Was bleibt, ist die Bedeutung einer konsequenten Zuckersenkung. HbA1c-Ziele sollen mit dem Patienten individuell auf Basis individueller Patientenfaktoren vereinbart werden. Für eine stringentere Kontrolle sprechen unter anderem jüngeres Patientenalter bzw. lange Lebenserwartung sowie die Möglichkeit, das gewählte Ziel ohne hohes Hypoglykämierisiko zu erreichen. Hohes Alter oder Multimorbidität und damit begrenzte Lebenserwartung sprechen hingegen für eine weniger strenge glykämische Kontrolle.

Mit der Therapie-Eskalation nicht zu lange zuwarten

Die neue Leitlinie warnt ausdrücklich vor klinischer Trägheit (clinical inertia) im Sinne verzögerter Therapie-Eskalation. Grund für dieses Nicht-Handeln, wenn Handeln indiziert wäre, könne einerseits das Überschätzen der gewählten Therapie, darüber hinaus aber auch mangelndes Wissen sein. Die Leitlinie empfiehlt kontinuierliches Monitoring der Therapie und das Erstellen eines mit dem Patienten abgestimmten Management-Plans.

Medikamentöse First-Line Therapie bleibt Metformin. Wenn das angestrebte HbA1c-Ziel damit nicht erreicht wird, ist eine schrittweise Eskalation der Therapie indiziert. Initiale Kombinationstherapien werden nicht generell empfohlen, können aber erwogen werden, wenn das HbA1c mehr als 1,5 %-Punkte  über dem Therapieziel liegt. Bei Hinweisen auf einen katabolen Zustand ist an einen unerkannten Typ-1-Diabetes zu denken, dieser entsprechend abzuklären und rechtzeitig eine Insulintherapie zu beginnen.

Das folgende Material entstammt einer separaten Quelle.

(** The source of inner [i] completes: the inner subscriber notes it,
    unsubscribes, and its finalizer decrements [active]. *)
Definition inner_complete (i : nat) (st : State) : State :=
  if inner_open st i then
    let st1 := close_inner i st in
    checkComplete (set_active (active st1 - 1)%Z st1)
  else st.

(** The source of inner [i] fails: the error goes to the consumer,
    then the inner subscriber unsubscribes. *)
Definition inner_error (i : nat) (e : Err) (st : State) : State :=
  if inner_open st i then close_inner i (emit (ErrorN e) st) else st.

(** [action.observable.pipe(map(...)).subscribe(subscriber)] for inner
    [i]: what the source does while it is being subscribed. *)
Definition subscribe_source (i : nat) (src : Source) (st : State) : State :=
  let st' := fold_left (fun s v => inner_next i v s) (sync_values src) st in
  match sync_end src with
  | None => st'
  | Some Completes => inner_complete i st'
  | Some (Fails e) => inner_error i e st'
  end.

(** The returned teardown is added to inner [i], which runs it at once
    when it is closed already. *)
Definition add_teardown (i : nat) (key : K) (st : State) : State :=
  match inners st !! i with
  | Some x =>
      if iclosed x
      then set_observables (delete key (observables st)) st
      else set_inners (<[i := mkInner (ikey x) false true]> (inners st)) st
  | None => st
  end.

(** The inner observable built for [add], subscribed by mergeMap. *)
Definition add (key : K) (src : Source) (st : State) : State :=
  let i := length (inners st) in
  (* mergeMap counts the inner subscription and creates its subscriber *)
  let st1 := set_inners (inners st ++ [mkInner key false false])
               (set_active (active st + 1)%Z st) in
  let st3 := subscribe_source i src st1 in
  (* observables.set(action.key, subscription) *)
  let st4 := set_observables (<[key := i]> (observables st3)) st3 in
  add_teardown i key st4.

(** The [else] branch of the project function, and what mergeMap does
    with the observable it returns. *)
Definition delete_key (opts : RegistryOptions) (key : K) (st : State)
  : State :=
  let observable := observables st !! key in
  if negb (truthy (allowIncorrectIds opts)) && bool_decide (observable = None)
  then
    (* throwError: the inner subscription fails at once *)
    emit (ErrorN removeError) (set_active (active st + 1)%Z st)
  else
    let st1 := match observable with
               | Some i => close_inner i st
               | None => st
               end in
    (* EMPTY: subscribed and completed at once, [active] goes up and
       down again *)
    checkComplete (set_active (active st1 + 1 - 1)%Z st1).

Definition on_action (opts : RegistryOptions) (a : RegistryAction)
  (st : State) : State :=
  match a with
  | Add key src => add key src st
  | Delete key => delete_key opts key st
  end.

(** The stream of actions still delivers to mergeMap. *)
Definition listening (st : State) : bool :=
  negb (stopped (out st)) && negb (isComplete st).

Definition step (opts : RegistryOptions) (st : State) (e : Event) : State :=
  match e with
  | Act a => if listening st then on_action opts a st else st
  | ActionsComplete =>
      if listening st
      then checkComplete
             (mkState (observables st) (inners st) (active st) true (out st))
      else st
  | ActionsError e => if listening st then emit (ErrorN e) st else st
  | SourceNext i v => inner_next i v st
  | SourceComplete i => inner_complete i st
  | SourceError i e => inner_error i e st
  | Cancel =>
      if stopped (out st) then st
      else close_all (set_out (unsubscribe (out st)) st)
  end.

Definition run (opts : RegistryOptions) (st : State) (tr : list Event)
  : State :=
  fold_left (step opts) tr st.

(** The values the merged stream has emitted under [key]. *)
Definition emitted_for (key : K) (st : State) : list V :=
  omap (fun n => match n with
                 | NextN (k, v) => if decide (k = key) then Some v else None
                 | _ => None
                 end) (received (out st)).

(** ** Notions the properties of the registry are stated with *)

(** Every subscription in the map is open, is stored under the key it
    tags its values with and has its teardown registered. *)
Definition indexed (st : State) : Prop :=
  forall k i, observables st !! k = Some i ->
    exists x, inners st !! i = Some x /\ ikey x = k /\
              iclosed x = false /\ ihasTeardown x = true.

(** A consumer that has stopped leaves no inner subscription open. *)
Definition drained (st : State) : Prop :=
  stopped (out st) = true -> Forall (fun x => iclosed x = true) (inners st).

Definition consistent (st : State) : Prop := indexed st /\ drained st.

(** From [st] to [st'] the inner subscriptions keep their key and their
    teardown, and none is reopened. *)
Definition settles (st st' : State) : Prop :=
  Forall2 (fun x x' => ikey x' = ikey x /\
                       ihasTeardown x' = ihasTeardown x /\
                       (iclosed x = true -> iclosed x' = true))
          (inners st) (inners st').

(** No open inner subscription tags its values with [key]. *)
Definition muted (key : K) (st : State) : Prop :=
  Forall (fun x => ikey x = key -> iclosed x = true) (inners st).

(** Every value of the merged stream is tagged with the key of an inner
    subscription. *)
Definition tagged (st : State) : Prop :=
  forall k v, NextN (k, v) ∈ received (out st) -> k ∈ ikey <$> inners st.

End WithTypes.

Arguments Source : clear implicits.
Arguments RegistryAction : clear implicits.
Arguments Inner : clear implicits.
Arguments State K V {_ _}.
Arguments Event : clear implicits.

(** ** The scenario of key [k1] with source 1, 2, 3 *)

(** A source that emits 1, 2, 3 and has not ended: the first [n] values
    come while it is being subscribed, the others later. *)
Definition one_two_three (n : nat) : Source Z :=
  mkSource (take n [1; 2; 3]%Z) None.
(* ===== verification/Prelude.v ===== *)
(** * A verification library for nusaOS

    nusaOS is a small Unix-like operating system for i386: a kernel (src/kernel),
    the C library and the libraries above it (src/libraries), services and
    programs.  This library models the memory of the system, from page frames
    to [malloc], mutexes and the scheduler, the ext2 filesystem and the disk under it,
    the containers of the kernel that the rest is written with, pipes, and a part
    of the C library with its streams, as Rocq functions, and proves what makes them correct.

    ** How the code is modelled

    A function of the source is a function here, under the name it has there.  Code
    that can fail gives an [outcome]: a value, [Panic] (a failed [ASSERT] or
    [PANIC]), [Undef] (an access outside an allocation, or to memory without a
    value) or [NoFuel].  Errors the code returns are values of [result].  State is
    passed explicitly: an object is a record with the fields of the class, the
    cells of an allocation are a list of optional objects ([cells]), pointers
    between nodes are keys of a map of nodes ([VMSpace]) or addresses of a memory of
    bytes ([ByteMem]).  Machine integers are [Z], with [u8], [u16], [u32], [s32]
    where the code wraps.

    A loop without a bound of its own runs on fuel.  The fuel is a function of
    the data the loop walks over (the number of mapped bytes, of list nodes, of
    orders), never a constant, and the theorems state results, so that they show
    the fuel to be enough.

    ** The files and the code they model

    - [Prelude]: outcomes, machine integers, cells, shared lemmas and tactics.
    - Containers of the kernel: [Cells] and [Vector] (kstd/vector.hpp), [Ring],
      [CircularQueue] (kstd/circular_queue.hpp), [Queue] (kstd/queue.hpp; [WordQueue] is
      the queue of numbers, whose [contains] reads cells without elements), [AvlMap]
      (kstd/map.hpp), [Bitmap] (kstd/Bitmap.h), [KString] (kstd/string.cpp).  Each is
      refined to its mathematical counterpart (list, double-ended queue, finite
      map), for every sequence of operations.
    - [Pipe] (filesystem/Pipe.cpp): a stream of bytes, on [CircularQueue].
    - Page frames: [PhysicalPage], [BuddyZone] (memory/BuddyZone.cpp) on [Bitmap],
      [PhysicalRegion] (PhysicalRegion.cpp and the page part of MemoryManager.cpp);
      [Frames] states what they promise as the class [FrameAllocator].
    - Virtual memory: [VMObject] (VMObject.cpp, AnonymousVMObject.cpp,
      InodeVMObject.cpp) against [FrameAllocator]; [PageDirectory]
      (arch/i386/PageDirectory.cpp); [VMSpace] (VMSpace.cpp), and [AddressSpace],
      which puts the three together for mapping, page faults and [fork].
    - The C library: [ByteMem] and [CString] (libc/string.c), [Ctype] (ctype.c),
      [LibcStdlib] (numbers and sorting in stdlib.c) and [LibcEnv] (the environment, in
      stdlib.c and crt0.c); [KernelString] has the kernel's own string and number
      functions (kstd/cstring.cpp, kstd/kstdlib.cpp).
    - The memory allocator, one text for the C library and the kernel: [Words]
      (structures in byte memory), [Liballoc] (the code), [LiballocHeap] (its
      invariant), [LiballocOps] (its operations, against the class [PageSource]),
      [LiballocPages] (where the C library gets its pages, libc/sys/liballoc.cpp and
      mman.c, an instance of [PageSource] over system calls of the class [Mmap]),
      [LiballocClient] (programs that use it), [KernelHeap] (where the kernel's
      version gets its pages, an instance of [PageSource] until paging is set up).
    - Threads: [Mutex] (tasking/Mutex.cpp and the critical sections of
      TaskManager.cpp); [Scheduler] (the run queue, preemption, blocking, stopping,
      reaping, and the start and end of processes in TaskManager.cpp, Thread.cpp, Process.cpp, Reaper.cpp),
      [SchedulerInv] (its invariant), [SchedulerSteps] (that each operation keeps it)
      and [SchedulerRun] (runs from boot).
    - Disks: [ByteBuf] (buffers of bytes), [LRUCache] (kstd/LRUCache.h), [Disk]
      (device/DiskDevice.cpp, and byte ranges of arch/i386/device/PATADevice.cpp)
      against the class [Drive], [Pata] (the transfers of PATADevice.cpp, an instance
      of [Drive] for a controller of the class [Controller]) and [DiskCache] (that a
      disk is an array of bytes).
    - Filesystems on a file: [FileBlocks] (filesystem/FileBasedFilesystem.cpp)
      against the class [ByteFile], of which a disk is an instance, and so is a
      partition of another one ([Partition], device/PartitionDevice.cpp).
    - ext2 (filesystem/ext2): [Ext2] (groups, bitmaps and blocks of
      Ext2Filesystem.cpp and Ext2BlockGroup.cpp), [Ext2Inv] (the invariant),
      [Ext2Alloc] (allocating and freeing); [Ext2Inode] (inodes and their pointers in
      Ext2Inode.cpp), [Ext2Tree], [Ext2Pointers] and [Ext2Entry] (the trees of
      pointers and the table of inodes); [Ext2File] (read, write, truncate),
      [Ext2FileOk], [Ext2Trunc] and [Ext2Shrink] (that they do what they should);
      [Ext2Mount] (mounting); [Ext2Spec] (files as bodies, that is the bytes of their
      blocks and their sizes, and as lists of bytes, and a small
      filesystem on a partition of a disk behind its cache).  Directories: [Ext2Dir]
      (the code), [Ext2DirBytes] (blocks as lists of entries), [Ext2DirOk] and
      [Ext2DirSpec] (listing, looking up, adding).  [Ext2Create] has the allocation of
      inodes, and the creating and removing of entries, over the inodes in memory;
      [Ext2InodeAlloc] and [Ext2CreateSpec] prove them for files.
    - The virtual filesystem: [Vfs] (filesystem/VFS.cpp, Inode.cpp, LinkedInode.cpp,
      FileDescriptor.cpp, the permissions of InodeMetadata.cpp, and User.cpp) over
      filesystems of the class [Inodes], the virtual functions of inodes.  [VfsSpec] has the
      class [InodesSpec] of what they promise, and what a path means; [VfsGuard] what a
      user can change, [VfsCreate] the creating of files, and [VfsExt2] the instance for
      ext2 and the two together.  Resolving a path takes as much fuel as the path is long,
      and at most six levels of links, as in the code.
    - Processes and files: [FileCalls] (the calls on open files and on paths of
      kernel/syscall) over the VFS.  Streams: [Stdio] (libraries/libc/stdio.c) over the
      class [Kernel] of system calls, [StdioSpec] (what they promise, [KernelSpec], and
      that a stream is a file and a position), [StdioFile] (that [FileCalls] on ext2 is an
      instance).  The loops of [fread] and [fwrite] have fuel for two rounds for each byte
      and a few more, as a round either moves a byte or fills or empties the buffer.

    ** What the theorems show

    Memory handed out is private: blocks of the buddy allocator are disjoint and
    merge back, objects that share frames copy-on-write behave as if they did not,
    a write fault ends with a private page mapped, a space stays tiled by its
    regions, and a program that uses [malloc] in any order never sees the bytes of a
    block change, and every call ends for as long as there are pages.  At most one thread has a mutex; the scheduler loses no thread that
    can run, and each gets its turn.  A disk behind its cache is an array of bytes,
    and the files of an ext2 filesystem on such an array are lists of bytes, each
    with its own blocks, as long as there are zeros behind their ends (a cut inside the last
    block does not clear it); its directories are lists of entries, and creating and removing
    a file takes and gives back an inode and keeps everything else.  Resolving a path
    always ends; the full path of a file leads to it, a file that is created by its path
    is found by it, and what users can change is what the checks of the code say, which
    is what they are allowed to but for three operations that test the wrong thing.  A buffered stream
    behaves as the file under it, and what has been written to it is on the disk when it
    is flushed.  Containers behave as what they stand for.  Conversions between numbers and
    text are inverse.  The rest are results on error paths, and on inputs for which the
    code does not do what it is meant to; these are stated as theorems about the code as
    it is.

    ** Not modelled

    Outside [Mutex], [Scheduler] and [VMObject] threads run one at a time: a section
    guarded by a mutex is a single step, and the lock itself is left out; where
    two threads can meet between sections ([VMObject]) the interleaving is
    explicit.  The theorems on ext2 are for blocks of 1024 bytes and a disk without
    errors; those on creating and removing are for files, while the code for directories
    is modelled and run on examples.  The theorems on the VFS over ext2 are for a tree whose
    inodes are all in memory, on one filesystem; other filesystems (procfs, ptyfs, socketfs)
    are not modelled, nor are the counts that descriptors keep for pipes and terminals.
    Streams are modelled one at a time, without their list and without formatted input and
    output; the theorems on them are for full buffering, for files that are not opened to
    append, and for reads that do not directly follow a write.  Of the system calls those
    on processes, signals, sockets and terminals, and [readdir], are not modelled.
    Directories whose entries leave so much room at the ends of blocks that they need one
    block more than they fill, and cuts that leave pointers to freed blocks in the trees of
    large files, are outside the theorems on ext2, since the code damages them.  What the kernel's
    heap does once paging is set up is an argument of [KernelHeap].
    Destructors that only release memory are left out.  The port to aarch64 (arch/aarch64)
    and code that only talks to hardware, draws, or calls the system are not
    modelled, nor is floating point. *)

From stdpp Require Import base numbers list option.
(* ===== verification/Cells.v ===== *)
(** * Arrays of objects under construction

    The loops with which [kstd::vector] and [kstd::queue] construct, copy, move
    and destroy the objects of an allocation, and the shape of the allocation
    while they run: [holes l1 k l2 n] is an array of [n] cells with live objects
    [l1], then [k] raw cells, then live objects [l2], and raw cells to the end. *)

From stdpp Require Import base numbers list option.
From S2P Require Import Prelude.

Local Open Scope Z_scope.

Section loops.
Context {T : Type}.

(** [for (i = from; i < to; i++) _storage[i].~T()]. *)
Definition destroy_cells (st : cells T) (from to : Z) : outcome (cells T) :=
  for_range (Z.to_nat (to - from)) from (λ i st, cell_destroy st i) st.

(** [for (i = 0; i < n; i++) new (&dst[i]) T(src[i])]. *)
Definition copy_cells (src dst : cells T) (n : Z) : outcome (cells T) :=
  for_range (Z.to_nat n) 0 (λ i dst, x ← cell_read src i; cell_write dst i x) dst.
End loops.

(** ** The shape of the storage during the loops *)

Section shape.
Context {T : Type}.
Implicit Types (l : list T) (x : T) (n k : nat).

(** [n] cells: live objects [l1], [k] raw cells, live objects [l2], raw cells. *)
Definition holes l1 k l2 n : cells T :=
  (Some <$> l1) ++ replicate k None ++ (Some <$> l2) ++
  replicate (n - length l1 - k - length l2) None.

Abbreviation live l n := (holes l 0 [] n).

Lemma length_holes l1 k l2 n :
  (length l1 + k + length l2 ≤ n)%nat → length (holes l1 k l2 n) = n.
Proof. intros. unfold holes. rewrite !length_app, !length_replicate, !length_fmap. lia. Qed.

Lemma holes_nil l k n : (length l + k ≤ n)%nat → holes l k [] n = live l n.
Proof.
  intros. unfold holes. cbn. f_equal. rewrite <-replicate_add. f_equal. lia.
Qed.

Lemma holes_zero l1 l2 n : holes l1 0 l2 n = live (l1 ++ l2) n.
Proof.
  unfold holes. cbn. rewrite fmap_app, <-app_assoc, length_app. do 3 f_equal. lia.
Qed.

Lemma live_raw n : live [] n = kcalloc (Z.of_nat n).
Proof. unfold holes, kcalloc. cbn. f_equal. lia. Qed.

Lemma holes_lookup_left l1 k l2 n i x :
  l1 !! i = Some x → holes l1 k l2 n !! i = Some (Some x).
Proof.
  intros Hi. unfold holes. rewrite lookup_app_l by (rewrite length_fmap; by eapply lookup_lt_Some).
  by rewrite list_lookup_fmap, Hi.
Qed.

Lemma holes_lookup_right l1 k x l2 n :
  holes l1 k (x :: l2) n !! (length l1 + k)%nat = Some (Some x).
Proof.
  unfold holes. rewrite fmap_cons, app_assoc, <-app_comm_cons, list_lookup_middle; [done|].
  by rewrite length_app, length_fmap, length_replicate.
Qed.

Lemma holes_destroy l1 k x l2 n :
  <[(length l1 + k)%nat := None]> (holes l1 k (x :: l2) n) = holes l1 (S k) l2 n.
Proof.
  unfold holes. rewrite app_assoc, insert_app_r_alt; rewrite length_app, length_fmap, length_replicate; [|lia].
  rewrite Nat.sub_diag, fmap_cons, <-app_comm_cons. cbn [insert list_insert length].
  rewrite replicate_S_end. app_norm. do 4 f_equal. f_equal. lia.
Qed.

Lemma holes_write l1 k l2 n x :
  <[length l1 := Some x]> (holes l1 (S k) l2 n) = holes (l1 ++ [x]) k l2 n.
Proof.
  unfold holes. rewrite insert_app_r_alt; rewrite length_fmap; [|lia].
  rewrite Nat.sub_diag, fmap_app, <-app_assoc, length_app. cbn. do 4 f_equal. f_equal. lia.
Qed.

(** The cell operations on that shape. *)
Lemma read_left l1 k l2 n (i : Z) x :
  0 ≤ i → l1 !! Z.to_nat i = Some x → cell_read (holes l1 k l2 n) i = Done x.
Proof. intros. apply cell_read_Done; [done|]. by apply holes_lookup_left. Qed.

Lemma read_right l1 k x l2 n :
  cell_read (holes l1 k (x :: l2) n) (Z.of_nat (length l1 + k)) = Done x.
Proof. apply cell_read_Done; [lia|]. rewrite Nat2Z.id. apply holes_lookup_right. Qed.

Lemma destroy_right l1 k x l2 n :
  cell_destroy (holes l1 k (x :: l2) n) (Z.of_nat (length l1 + k)) = Done (holes l1 (S k) l2 n).
Proof.
  rewrite (cell_destroy_Done _ _ x); rewrite ?Nat2Z.id; [|lia|apply holes_lookup_right].
  by rewrite holes_destroy.
Qed.

Lemma write_left l1 k l2 n x : (length l1 + S k + length l2 ≤ n)%nat →
  cell_write (holes l1 (S k) l2 n) (Z.of_nat (length l1)) x = Done (holes (l1 ++ [x]) k l2 n).
Proof.
  intros. rewrite cell_write_Done by (rewrite length_holes; lia).
  by rewrite Nat2Z.id, holes_write.
Qed.

Lemma write_end l n x : (length l < n)%nat →
  cell_write (live l n) (Z.of_nat (length l)) x = Done (live (l ++ [x]) n).
Proof.
  intros. rewrite <-(holes_nil l 1) by lia. apply write_left. cbn. lia.
Qed.

(** The loops. *)
Lemma destroy_cells_live l1 l2 n : (length (l1 ++ l2) ≤ n)%nat →
  destroy_cells (live (l1 ++ l2) n) (Z.of_nat (length l1)) (Z.of_nat (length (l1 ++ l2))) =
    Done (live l1 n).
Proof.
  intros Hn. rewrite length_app in *. unfold destroy_cells.
  replace (Z.to_nat _) with (length l2) by lia.
  destruct (for_range_inv (λ j st, st = holes l1 j (drop j l2) n) (length l2)
    (λ i st, cell_destroy st i) (Z.of_nat (length l1)) (live (l1 ++ l2) n) 0) as (st&->&->).
  - by rewrite (holes_zero _ (drop 0 _)).
  - intros j st Hj ->. destruct (lookup_lt_is_Some_2 l2 j) as [x Hx]; [lia|].
    rewrite (drop_S _ _ _ Hx). eexists. split; [|done].
    rewrite <-destroy_right with (x := x). f_equal. lia.
  - cbn. rewrite drop_all. by rewrite holes_nil by lia.
Qed.

Lemma destroy_all_live l n : (length l ≤ n)%nat →
  destroy_cells (live l n) 0 (Z.of_nat (length l)) = Done (live [] n).
Proof. exact (destroy_cells_live [] l n). Qed.

Lemma fill_live l n m x : (length l + m ≤ n)%nat →
  for_range m (Z.of_nat (length l)) (λ i st, cell_write st i x) (live l n) =
    Done (live (l ++ replicate m x) n).
Proof.
  intros Hn. destruct (for_range_inv (λ j st, st = live (l ++ replicate j x) n) m
    (λ i st, cell_write st i x) (Z.of_nat (length l)) (live l n) 0) as (st&->&->).
  - by rewrite app_nil_r.
  - intros j st Hj ->. eexists. split; [|done].
    rewrite replicate_S_end, app_assoc, <-write_end by (rewrite length_app, length_replicate; lia).
    f_equal. rewrite length_app, length_replicate. lia.
  - done.
Qed.

Lemma copy_cells_live l n n' : (length l ≤ n')%nat →
  copy_cells (live l n) (live [] n') (Z.of_nat (length l)) = Done (live l n').
Proof.
  intros Hn. unfold copy_cells. rewrite Nat2Z.id.
  destruct (for_range_inv (λ j st, st = live (take j l) n') (length l)
    (λ i dst, x ← cell_read (live l n) i; cell_write dst i x) 0 (live [] n') 0) as (st&->&->).
  - done.
  - intros j st Hj ->. destruct (lookup_lt_is_Some_2 l j) as [x Hx]; [lia|].
    replace (0 + Z.of_nat (j - 0)) with (Z.of_nat j) by lia.
    rewrite (read_left _ _ _ _ _ x) by (rewrite ?Nat2Z.id; done || lia). cbn.
    eexists. split; [|done]. rewrite (take_S_r _ _ _ Hx), <-write_end by (rewrite length_take; lia).
    f_equal. rewrite length_take. lia.
  - cbn [Nat.add]. by rewrite firstn_all.
Qed.

Lemma move_cells_live l n n' : (length l ≤ n)%nat → (length l ≤ n')%nat →
  for_range (length l) 0
    (λ i '(st, tmp),
       x ← cell_read st i; tmp ← cell_write tmp i x; st ← cell_destroy st i; Done (st, tmp))
    (live l n, live [] n') = Done (live [] n, live l n').
Proof.
  intros Hn Hn'.
  edestruct (for_range_inv (λ j s, s = (holes [] j (drop j l) n, live (take j l) n')) (length l))
    as (st&->&->).
  - by rewrite (holes_zero _ (drop 0 _)).
  - intros j st Hj ->. destruct (lookup_lt_is_Some_2 l j) as [x Hx]; [lia|].
    rewrite (drop_S _ _ _ Hx), (take_S_r _ _ _ Hx).
    replace (0 + Z.of_nat (j - 0)) with (Z.of_nat (length (@nil T) + j)) by (cbn; lia).
    rewrite read_right. cbn [mbind outcome_bind].
    assert (cell_write (live (take j l) n') (Z.of_nat (length (@nil T) + j)) x =
      Done (live (take j l ++ [x]) n')) as ->.
    { rewrite <-write_end by (rewrite length_take; lia). f_equal. rewrite length_take. cbn. lia. }
    cbn [mbind outcome_bind].
    rewrite destroy_right. by eexists.
  - cbn [Nat.add]. rewrite drop_all, firstn_all. by rewrite holes_nil by (cbn; lia).
Qed.
End shape.
Abbreviation live l n := (holes l 0 [] n).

Assess cardiovascular risk first!

Die Leitlinie geht auch besonders auf das Management von Patienten mit bestehender kardiovaskulärer Erkrankung ein (Abbildung). So soll bei insuffizienter Metformin-Therapie als erstes der kardiovaskuläre (KV) Risikostatus abgeklärt werden. Bei atherosklerotischer kardiovaskulärer Erkrankung (ASCVD), z.B. manifester KHK, soll als erste Erweiterung der Therapie über Metformin hinaus ein GLP1-Rezeptoragonist  oder ein SGLT2-Inhibitor mit nachgewiesenem kardiovaskulärem Benefit zum Einsatz kommen. Bei Patienten mit Niereninsuffizienz und/oder kardiovaskulärer Erkrankung und Herzinsuffizienz wird, eine ausreichende glomeruläre Filtrationsleistung vorausgesetzt,  ein SGLT2-Inhibitor empfohlen. Diese Empfehlungen beziehen sich ausdrücklich auf spezifische Vertreter der genannten Klassen, für die der kardiovaskuläre oder renale Benefit in den großen Outcome-Studien demonstriert werden konnte – konkret der GLP1-Rezeptoragonist Liraglutid und der SGLT2-Inhibitor Empagliflozin. Es sei, so die Leitlinie, nicht geklärt, ob es sich hier um Klasseneffekte oder um Wirkungen der einzelnen, getesteten Substanzen handle.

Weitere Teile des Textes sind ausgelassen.